13.10.2014 • Services publics

Eau et électricité : les villes marocaines refusent les arrangements de Veolia

Dans le cadre de son « plan de désendettement », Veolia souhaitait revendre ses concessions d’eau et d’électricité dans plusieurs villes marocaines, dont Tanger et Rabat, au fonds d’investissement britannique Actis. Une opération purement financière, bouclée sans même consulter les collectivités concernées. Mais les élus marocains ont refusé d’approuver la transaction, et prépareraient désormais une remunicipalisation de ces services. Certaines voix s’élèvent même pour que Veolia soit congédiée sans indemnités, alléguant de multiples violations de ses obligations contractuelles de la part de la multinationale française.

Publié le 13 octobre 2014

Les services publics des principales villes marocaines ont été concédés aux multinationales françaises Veolia et Suez environnement dans les années 1990 et au début des années 2000. Veolia fut chargée de gérer les services d’eau, d’assainissement et d’électricité de deux des principales agglomérations urbaines du Maroc, celles de Rabat-Salé et de Tanger-Tétouan, pour 15 et 10 ans respectivement, via deux filiales distinctes : Redal pour Rabat-Salé et Amendis pour Tanger-Tétouan. Dans l’autre grande métropole du Maroc, Casablanca, c’est Suez qui gère le service d’eau et d’électricité, dans des conditions tout aussi controversées (lire Eau et électricité : la Cour des comptes de Casablanca dénonce les manipulations financières de Suez environnement).
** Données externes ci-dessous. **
(* ===== verification/Smtp.v ===== *)
(** * The SMTP roles (internal/platform/smtp)

    The inbound session (inbound.go) and the submission session (submission.go)
    as state-passing handlers over a [Config], and [Boot]'s server settings.
    go-smtp, which calls the handlers, go-sasl and DKIM signing are outside:
    the theorems about sessions hold for every order of calls. *)

From stdpp Require Import gmap pretty.
From S2P Require Import Prelude Float64 Table Logging Queue RateLimit Kms Filter Directory Webhook Storage.

(** ** Configuration (config.go, platform.go) *)

(** [RateLimiter]. *)
Definition RateLimiter (W : Type) : Type := Ctx → string → float64 → float64 → M W (res bool).

Inductive Mode := ModeInbound | ModeSubmission.

Definition Mode_String (m : Mode) : string :=
  match m with ModeSubmission => "smtp-submission" | ModeInbound => "smtp-inbound" end.

(** The nil-able dependencies are options, TLSConfig only whether it is set;
    Directory, Store and Queue are type classes. *)
Record Config (W : Type) `{MsgAuth W} := mkConfig {
  cfg_Mode : Mode;
  cfg_Name : string;
  cfg_Addr : string;
  cfg_Domain : string;
  cfg_TLSConfig : bool;
  cfg_AllowInsecureAuth : bool;
  cfg_MaxMessageBytes : Z;
  cfg_Filter : Pipeline;
  cfg_RateLimiter : option (RateLimiter W);
  RateLimitIPCapacity : float64;
  RateLimitIPRefillPerSecond : float64;
  RateLimitSenderCapacity : float64;
  RateLimitSenderRefillPerSecond : float64;
  cfg_Quota : option (RateLimiter W);
  cfg_Webhooks : option (Enqueuer W);
}.
Arguments cfg_Mode {W _} c. Arguments cfg_Name {W _} c. Arguments cfg_Addr {W _} c.
Arguments cfg_Domain {W _} c. Arguments cfg_TLSConfig {W _} c. Arguments cfg_AllowInsecureAuth {W _} c.
Arguments cfg_MaxMessageBytes {W _} c. Arguments cfg_Filter {W _} c. Arguments cfg_RateLimiter {W _} c.
Arguments RateLimitIPCapacity {W _} c. Arguments RateLimitIPRefillPerSecond {W _} c.
Arguments RateLimitSenderCapacity {W _} c. Arguments RateLimitSenderRefillPerSecond {W _} c.
Arguments cfg_Quota {W _} c. Arguments cfg_Webhooks {W _} c.

Definition defaultMaxMessageBytes : Z := Z.shiftl 25 20.
Definition defaultTimeout : Duration := 30 * Second.

(** What [Boot] sets on the go-smtp server, and which backend it gives it. *)
Record serverSettings := mkServer {
  sv_Backend : Mode;
  sv_Addr : string;
  sv_Domain : string;
  sv_TLS : bool;
  sv_AllowInsecureAuth : bool;
  sv_ReadTimeout : Duration;
  sv_WriteTimeout : Duration;
  sv_MaxMessageBytes : Z;
}.

Definition server_of {W} `{MsgAuth W} (c : Config W) : serverSettings :=
  mkServer (match cfg_Mode c with ModeSubmission => ModeSubmission | _ => ModeInbound end)
    (cfg_Addr c) (cfg_Domain c) (cfg_TLSConfig c) (cfg_AllowInsecureAuth c) defaultTimeout defaultTimeout
    (if cfg_MaxMessageBytes c <=? 0 then defaultMaxMessageBytes else cfg_MaxMessageBytes c).

(** Binding the listener is the system's: its error or a listener. *)
Definition Boot {W L} `{MsgAuth W} (Listen : string → M W (res L)) (c : Config W)
  : M W (res (L * serverSettings)) :=
  let? ln := wrap (ErrorfW "smtp: listen on %s: %w" [cfg_Addr c]) (Listen (cfg_Addr c)) in
  ret (Ok (ln, server_of c)).

(** ** The inbound session (inbound.go) *)

(** A network address: a TCP address, or another one by its text. *)
Inductive Addr := TCPAddr (ip : IP) | OtherAddr (text : string).
Record errorResponse := mkErrorResponse { er_Error : string }.
Record vhostRequest := mkVhostRequest { vq_Domain : string }.
Record vhostDTO := mkVhostDTO {
  vd_ID : string;
  vd_Domain : string;
  vd_Active : bool;
  vd_DKIMSelector : string;
  vd_DKIMKeyPEM : string;
  vd_MaxMessageBytes : Z;
  vd_DailyQuota : Z;
  vd_SpamRejectThreshold : float64;
  vd_SpamQuarantineThreshold : float64;
  vd_RetentionDays : Z;
}.
Record vhostResponse := mkVhostResponse { vp_Found : bool; vp_Vhost : option vhostDTO }.
Record authenticateRequest := mkAuthRequest { aq_Vhost : string; aq_LocalPart : string; aq_Password : string }.
Record authenticateResponse := mkAuthResponse { ap_OK : bool }.
Record writeResponse := mkWriteResponse { wp_Vhost : string; wp_Mailbox : string; wp_Key : string }.
Record listRequest := mkListRequest { lq_Vhost : string; lq_Mailbox : string }.
Record messageMetaDTO := mkMetaDTO {
  md_Vhost : string;
  md_Mailbox : string;
  md_Key : string;
  md_Size : Z;
  md_Flags : list string;
  md_CreatedAt : Time;
}.
Record listResponse := mkListResponse { lp_Metas : list messageMetaDTO }.
Record updateFlagsRequest := mkFlagsRequest { uq_Vhost : string; uq_Mailbox : string; uq_Key : string; uq_Flags : list string }.
Record enqueueJobRequest := mkEnqueueRequest {
  eq_ID : string;
  eq_Vhost : string;
  eq_From : string;
  eq_To : string;
  eq_BodyRef : string;
  eq_NextAttemptAt : Time;
  eq_CorrelationID : string;
}.
Record rateLimitAllowRequest := mkAllowRequest { rq_Key : string; rq_Capacity : float64; rq_RefillPerSecond : float64 }.
Record rateLimitAllowResponse := mkAllowResponse { rp_Allowed : bool }.
Record webhookEnqueueRequest := mkHookRequest { hq_Vhost : string; hq_EventType : string; hq_Payload : string }.
(* ===== verification/Imap.v ===== *)
(** * The IMAP role (internal/platform/imap)

    A session over one account's mailboxes: LOGIN, SELECT, STATUS, FETCH and
    STORE (session.go), and [Boot]'s checks (platform.go).  go-imap parses the
    commands, keeps the protocol state and writes the responses: its number
    sets, LIST patterns and response writer are parameters. *)

From stdpp Require Import gmap pretty.
From S2P Require Import Maildir Prelude Table Directory Webhook Storage.

(** ** Session data *)

Definition allFlags : list string := [FlagSeen; FlagAnswered; FlagFlagged; FlagDeleted; FlagDraft].

(** A NO response with this text. *)
Definition errNotSupported (command : string) : goerr := IMAPError (command +:+ " not supported").

Definition ErrAuthFailed : goerr := Sentinel "imapserver.ErrAuthFailed".

Record session := mkSession {
  local : string;
  vhost : string;
  mailbox : string;
  view : list MessageMeta;
}.

Definition NewSession : session := mkSession "" "" "" [].

(** A number set by what it contains: sequence numbers, UIDs, or neither. *)
Inductive NumSet := SeqSet (contains : Z → bool) | UIDSet (contains : Z → bool) | OtherSet.

Definition numSetContains (numSet : NumSet) (seqNum uid : Z) : bool :=
  match numSet with
  | SeqSet contains => contains seqNum
  | UIDSet contains => contains uid
  | OtherSet => false
  end.

Inductive StoreOp := StoreFlagsSet | StoreFlagsAdd | StoreFlagsDel.
Record StoreFlags := mkStoreFlags { sf_Op : StoreOp; sf_Flags : list string; sf_Silent : bool }.

(** The items FETCH was asked for; a body section as the client wrote it. *)
Record FetchOptions := mkFetchOptions { fo_UID : bool; fo_Flags : bool; fo_RFC822Size : bool; fo_BodySection : list string }.

(** What a FETCH response is made of. *)
Inductive fetch_item :=
| IMessage (n : Z) | IUID (n : Z) | IFlags (fl : list string) | ISize (n : Z) | IBody (sec body : string) | IEnd.

(** go-imap's response writer. *)
Class FetchWriter (W : Type) := {
  fw_CreateMessage : Z → M W unit;
  fw_WriteUID : Z → M W unit;
  fw_WriteFlags : list string → M W unit;
  fw_WriteRFC822Size : Z → M W unit;
  fw_WriteBodySection : string → string → M W (res unit);  (* the section, its literal *)
  fw_Close : M W (res unit);
}.

(** [uint32(i + 1)]. *)
Definition seq_num (i : nat) : Z := (Z.of_nat i + 1) mod 2 ^ 32.

Definition set_flags (fl : list string) (m : MessageMeta) : MessageMeta :=
  mkMeta (mm_Ref m) (mm_Size m) fl (mm_CreatedAt m).

Definition applyStoreOp (current : list string) (st : StoreFlags) : list string :=
  let set : gset string := list_to_set current in
  let flags : gset string := list_to_set (sf_Flags st) in
  let set := match sf_Op st with
             | StoreFlagsSet => flags
             | StoreFlagsAdd => set ∪ flags
             | StoreFlagsDel => set ∖ flags
             end in
  sort_by str_leb (elements set).

Definition by_key (a b : MessageMeta) : bool := str_leb (rf_Key (mm_Ref a)) (rf_Key (mm_Ref b)).

(** A [goimap.Flag] is the string it converts. *)
Definition toIMAPFlags (flags : list string) : list string := (λ f, f) <$> flags.

Lemma toIMAPFlags_id flags : toIMAPFlags flags = flags.
Proof. apply list_fmap_id. Qed.

(** What SELECT and STATUS report. *)
Record SelectData := mkSelectData {
  sd_Flags : list string;
  sd_PermanentFlags : list string;
  sd_NumMessages : Z;
  sd_UIDNext : Z;
  sd_UIDValidity : Z;
}.
Record StatusData := mkStatusData { st_Mailbox : string; st_UIDValidity : Z; st_UIDNext : Z; st_NumMessages : option Z }.

(** ** Operations *)

Section Ops.
Context {W : Type} `{HD : Directory W, HS : MessageStore W, HF : FetchWriter W}.

Definition Login (s : session) (username password : string) : M W (session * res unit) :=
  match ParseAddress username with
  | None => ret (s, Err ErrAuthFailed)
  | Some (l, v) =>
      let* ok := d_Authenticate Background v l password in
      ret (if negb ok then (s, Err ErrAuthFailed) else (mkSession l v (mailbox s) (view s), Ok tt))
  end.

(** LIST: INBOX once, if some pattern matches it ([MatchList]). *)
Definition List_ (MatchList : string → string → string → bool) (ref : string) (patterns : list string) : list string :=
  if existsb (MatchList "INBOX" ref) patterns then ["INBOX"] else [].

Definition listMailbox (s : session) (folder : string) : M W (res (list MessageMeta)) :=
  let? metas := s_List Background (vhost s) (MailboxPath (local s) folder) in
  ret (Ok (sort_by by_key metas)).

Definition Select (s : session) (mb : string) : M W (session * res SelectData) :=
  let* r := listMailbox s mb in
  ret (match r with
       | Err e => (s, Err e)
       | Ok metas =>
           let n := Z.of_nat (length metas) in
           (mkSession (local s) (vhost s) mb metas,
            Ok (mkSelectData allFlags allFlags (n mod 2 ^ 32) ((n + 1) mod 2 ^ 32) 1))
       end).

Definition Status (s : session) (mb : string) (NumMessages : bool) : M W (res StatusData) :=
  let? metas := listMailbox s mb in
  let n := Z.of_nat (length metas) in
  ret (Ok (mkStatusData mb 1 ((n + 1) mod 2 ^ 32) (if NumMessages then Some (n mod 2 ^ 32) else None))).

Definition Unselect (s : session) : session := mkSession (local s) (vhost s) "" [].

Definition readBody (ref : MessageRef) : M W (res string) := s_Read Background ref.

Definition fetch_body (ref : MessageRef) (sec : string) : M W (res unit) :=
  let* body := readBody ref in
  match body with
  | Err e => let* _ := fw_Close in ret (Err e)
  | Ok body =>
      let* wr := fw_WriteBodySection sec body in
      match wr with
      | Err e => let* _ := fw_Close in ret (Err e)
      | Ok _ => ret (Ok tt)
      end
  end.
#[export] Instance postgres_store_spec : @StoreSpec W PostgresStore pg_inv pg_live.
Proof.
  split; simpl.
  - intros ctx id acct label hash w tok w' Hu _. unfold pg_CreateToken, mtry, wrap, ret.
    destruct (String.eqb_spec id "") as [|Hid]; [done|].
    destruct (tbl_Create _ _ w) as [[r|e] w1] eqn:E; [|done]. intros [= <- <-].
    apply Create_ok in E as (Hn & Hd & _ & Hrid & Hp). specialize (Hrid Hid). simpl in Hrid, Hd.
    split_and!.
    + unfold pg_inv, ids_unique. rewrite Hp, fmap_cons. apply NoDup_cons. done.
    + done.
    + simpl. by rewrite Hd.
    + simpl. by rewrite Hd.
    + intros h t. unfold pg_live. setoid_rewrite Hp. setoid_rewrite elem_of_cons. split.
      * intros (x & [->|Hx] & Hh & Ht); [right; by rewrite Hd in Hh|left; eauto].
      * intros [(x & Hx & Hh & Ht)|[-> ->]]; [eauto|]. exists r. rewrite Hd. auto.
  - intros ctx id acct label hash w e w' Hu. unfold pg_CreateToken, mtry, wrap, ret.
    case_match; [intros [= _ <-]; by apply pg_same|].
    destruct (tbl_Create _ _ w) as [[r|e'] w1] eqn:E; [done|]. intros [= _ <-].
    apply pg_same; [|done]. by rewrite (Create_err _ _ _ _ _ E).
  - intros ctx h w r w' Hu. unfold pg_Authenticate, bind, ret.
    destruct (tbl_First _ _ _ w) as [x w1] eqn:E. pose proof (First_frame _ _ _ _ _ _ E) as Hf.
    intros [= <- <-]. destruct (pg_same w w1) as [Hu' Hl]; [by rewrite Hf|done|]. split_and!; [done|done|].
    destruct x as [row|e].
    + apply First_ok in E as (Hr & Hh%String.eqb_eq & _). by exists row.
    + destruct (errors_Is _ e) eqn:Ee; [|done]. intros t (row & Hr & Hh & _).
      pose proof (First_missing _ _ _ _ _ _ E Ee row Hr) as Hm. by apply String.eqb_neq in Hm.
  - intros ctx acct w l w' Hu. unfold pg_ListTokens, mtry, wrap, ret.
    destruct (tbl_Find _ _ w) as [[rows|e] w1] eqn:E; [|done]. intros [= <- <-].
    destruct (pg_same w w1) as [Hu' Hl]; [by rewrite (Find_frame _ _ _ _ _ E)|done|].
    split_and!; [done|done|]. intros t.
    apply Find_ok in E as (l' & Hp & _ & ->); [|apply order_by_total]. simpl in *.
    rewrite list_elem_of_fmap. setoid_rewrite Hp. setoid_rewrite list_elem_of_filter. split.
    + intros (r & -> & Ha%String.eqb_eq & Hr). split; [done|]. eexists _, r. eauto.
    + intros (Ha & h & r & Hr & _ & <-). exists r. split; [done|]. split; [|done]. by apply String.eqb_eq.
  - intros ctx acct id w w' Hu. unfold pg_RevokeToken, mtry, wrap, ret.
    destruct (tbl_Delete _ _ w) as [[n|e] w1] eqn:E; [|done]. apply Delete_ok in E as [-> Hp].
    simpl. case_match eqn:En; [done|]. intros [= <-].
    destruct (filter (λ r, of_account acct r && by_id id r = true) (tbl_rows w)) as [|r0 l] eqn:Ef; [done|].
    assert (Hr0 : r0 ∈ filter (λ r, of_account acct r && by_id id r = true) (tbl_rows w)) by (rewrite Ef; set_solver).
    apply list_elem_of_filter in Hr0 as [[Ha%String.eqb_eq Hi%String.eqb_eq]%andb_true_iff Hr0].
    split_and!.
    + eapply ids_unique_perm; [symmetry; exact Hp|]. by apply ids_unique_filter.
    + exists (tr_TokenHash (row_data r0)), (tokenFromRow r0). split_and!; [by exists r0|done|done].
    + intros h t. unfold pg_live. setoid_rewrite Hp. setoid_rewrite list_elem_of_filter.
      setoid_rewrite andb_false_iff. unfold of_account, by_id. setoid_rewrite String.eqb_neq. split.
      * intros (r & [Hne Hr] & Hh & Ht). split; [by exists r|]. rewrite <-Ht. simpl. intros Hid.
        assert (r = r0) as ->; [|by destruct Hne]. eapply ids_unique_eq; [exact Hu|done..|congruence].
      * intros [(r & Hr & Hh & Ht) Hne]. exists r. split_and!; [by right; rewrite <-Ht in Hne|done..].
  - intros ctx acct id w e w' Hu. unfold pg_RevokeToken, mtry, wrap, ret.
    destruct (tbl_Delete _ _ w) as [[n|e'] w1] eqn:E; simpl.
    + apply Delete_ok in E as [-> Hp]. simpl. case_match eqn:En; [|done]. intros [= _ <-]. apply pg_same; [|done].
      rewrite Hp. rewrite filter_all; [done|]. apply Forall_forall. intros r Hr.
      apply not_true_iff_false. intros Hx. apply Z.eqb_eq in En.
      assert (Hin : r ∈ filter (λ r, of_account acct r && by_id id r = true) (tbl_rows w)) by (by apply list_elem_of_filter).
      rewrite (nil_length_inv (filter (λ r, of_account acct r && by_id id r = true) (tbl_rows w))) in Hin by lia.
      set_solver.
    + intros [= _ <-]. apply pg_same; [|done]. by rewrite (Delete_err _ _ _ _ _ E).
Qed.
End PostgresFacts.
Passage de témoin programmé

Depuis quelques années, Veolia ne cachait pas son souhait de se retirer de ces marchés, qu’elle jugeait apparemment pas assez profitables (bien que Redal et Amendis aient réalisaient toutes deux des bénéfices).

Eb 2013, Veolia a annoncé avoir trouvé un acquéreur : un fonds d’investissement britannique appelé Actis. Actis est issu d’une institution financière publique britannique d’aide au développement, la Colonial Development Corporation, privatisée depuis. Il se présente comme spécialiste des services et infrastructures collectifs dans les marchés « émergents ». Ses actifs (principalement dans le secteur de l’électricité en Afrique) représenteraient environ 5 milliards de dollars US.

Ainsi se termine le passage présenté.